Rock ‘n’ Roll High School 40th Reunion: Do Your Kids Know You’re Ramones?

The post Rock ‘n’ Roll High School 40th Reunion: Do Your Kids Know You’re Ramones? appeared first on Consequence of Sound.

In celebration of the 40th anniversary of the Ramones classic, we revisit a high school too cool to ditch.

In 1979, music was in transition. Disco died a horrible death that summer, The Knack’s “My Sharona” was the number one song in the country for six weeks, and many were hailing punk and new wave as the next big thing.

While the musical landscape was changing, the Ramones movie, Rock ‘n’ Roll High School, was dropped onto the world. It wasn’t an immediate hit, but like the band itself, it grew in its beloved cult status, updating the rock and roll movies of the ’50s with the punk kings from Queens, and it remains surprisingly timeless today. Consequence of Sound spoke to the film’s director, Allan Arkush, and screenwriter Joseph McBride for this special tribute to one of the most memorable, beloved, and surprisingly innocent of spirit rock and roll movies of the ’70s.

Rock N' Roll High School
Rock N' Roll High School

For director Allan Arkush, rock and roll was his passion. He grew up listening to Murray the K on the radio, “my musical education,” then worked as an usher at the Fillmore East from 1968 to the early ’70s, where he saw practically every great rock act of the time perform.

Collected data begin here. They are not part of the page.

(** ** Properties *)

Lemma find_mapping_ok st k kc d force file d' st' :
  reachable_ok st -> req_ok d -> kenv_ok kc -> vme_addru d = 0 -> vme_addrl d + sizel d < 2 ^ 32 ->
  __vme_find_mapping k kc d force file st = (0, d', st') ->
  w_active (get_win st (window_num d')) = true \/ req_fits d ->
  let n := window_num d' in
  in_table n /\
  (exists m, m ∈ w_mappings (get_win st' n) /\ m_desc m = d' /\ m_file m = file) /\
  (forall o, 0 <= o < sizel d ->
     hw_translate (whw st') n (pci_addrl d' + o) = Some (vme_addrl d + o)).
Proof.
  intros Hr Hd Hk Hu Hlt E Hcase.
  pose proof (reachable_inv _ (reachable_ok_reachable _ Hr)) as Hi.
  pose proof (reachable_ok_agree _ Hr) as Ha.
  unfold __vme_find_mapping in E. destruct (truthy (vme_mapping_sanity_check d)) eqn:Es.
  { injection E as E0 _ _. rewrite E0 in Es. done. }
  destruct (find_loop _ _ _ _) as [r st1] eqn:El.
  destruct (find_loop_spec _ _ _ _ _ _ El Hi) as [Hst Hres]. clear El.
  pose proof (keeps_agree _ _ Ha (same_table_keeps _ _ Hst)) as Ha1.
  destruct r as [rc|[i|]].
  - destruct Hres as [_ ->]. unfold ERESTARTSYS in E. simplify_eq.
  - destruct Hres as (Hin & Hm & Hs & _). apply window_indices_in in Hin.
    rewrite <- (same_table_get st st1 i Hst) in Hm.
    pose proof (window_matches_active _ _ Hm) as Hact.
    pose proof (Ha1 i Hin) as Hwi. unfold win_agree in Hwi. rewrite Hact in Hwi.
    destruct Hwi as (_ & (_ & _ & _ & _ & _ & ? & _ & _ & Hw32 & _) & _).
    destruct (window_matches_covers _ _ Hm) as [Hcov Hwu];
      [done|lia|apply Hd|destruct Hd as (_ & _ & ? & _); lia|done|].
    destruct (add_mapping _ _ _ _) as [rc w] eqn:Ea. injection E as -> <- <-.
    apply add_mapping_inv in Ea as (E1 & E2 & Hmap). destruct (Hmap eq_refl) as (m & Em & Hm1 & Hm2).
    cbv zeta. cbn [window_num place_mapping set_window_num].
    split_and!; [done| |].
    + exists m. split; [|done]. unfold unlock. rewrite get_win_klog, get_set_win_eq by (done || apply Hs).
      rewrite Em. apply elem_of_app. right. by left.
    + intros o Ho. change (whw (unlock i (set_win i w st1))) with (whw st1).
      apply place_translates; try done. apply Hd.
  - destruct Hres as [Hi1 _]. destruct (negb (truthy force)); [simplify_eq|].
    destruct (first_unused st1) as [i|] eqn:Ef; [|simplify_eq].
    apply first_unused_spec in Ef as [Hin Hina].
    destruct (vme_create_window _ _ _) as [[rc wnd] st2] eqn:Ec.
    destruct (truthy rc) eqn:Er; [injection E as -> _ _; done|].
    assert (rc = 0) as -> by (unfold truthy in Er; boolp; done).
    destruct (optimize_ok d i Hd) as [Hok Hnum].
    pose proof (create_agree _ _ _ _ _ _ Ec Hi1 Ha1 Hok Hk) as Ha2.
    pose proof (vme_create_window_inv kc (vme_optimize_window_size (set_window_num i d)) st1 Hi1) as Hi2.
    rewrite Ec in Hi2. simpl in Hi2.
    pose proof (vme_create_window_ok _ _ _ _ _ Ec (proj1 Hi1)) as (_ & _ & _ & Hwn & _ & Hact & _).
    rewrite Hnum in Hwn, Hact. rewrite Hwn in E.
    destruct (add_mapping _ _ _ _) as [rc w] eqn:Ea. injection E as -> <- <-.
    apply add_mapping_inv in Ea as (E1 & E2 & Hmap). destruct (Hmap eq_refl) as (m & Em & Hm1 & Hm2).
    cbv zeta in *. cbn [window_num place_mapping set_window_num] in *.
    rewrite (same_table_get _ _ _ Hst) in Hina. destruct Hcase as [?|Hf]; [congruence|].
    destruct (created_covers _ _ _ _ _ _ Ec Hi1 Hd Hk Hu Hf) as [Hcov Hwu].
    split_and!; [done| |].
    + exists m. split; [|done]. rewrite get_set_win_eq by (done || apply Hi2).
      rewrite Em. apply elem_of_app. right. by left.
    + intros o Ho. change (whw (set_win i w st2)) with (whw st2).
      apply place_translates; try done. apply Hd.
Qed.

Arkush eventually moved to California in the hopes of becoming a director, working for Roger Corman’s legendary B movie company New World Pictures. He still followed the music scene avidly, and while he liked a lot of the music that was breaking out of New York in the mid-’70s, he wasn’t immediately impressed with The Ramones.

“When I played the first Ramones album, it didn’t impress me like the Talking Heads did,” Arkush recalls. “I couldn’t get past how so much of it all sounded alike. With many albums, a band has a sound, and it’s not until the second or third time you listen to the album that the songs started breaking apart. After three, four, five listens, The Ramones were not doing that!”

Yet over time, the band grew on Arkush, and by the time they released Rocket to Russia in 1977, he was a major fan. “To me, Rocket to Russia was one of the great rock albums of all time,” he says. “It was clearly a masterpiece. It was a fantastic record, and I played it constantly.”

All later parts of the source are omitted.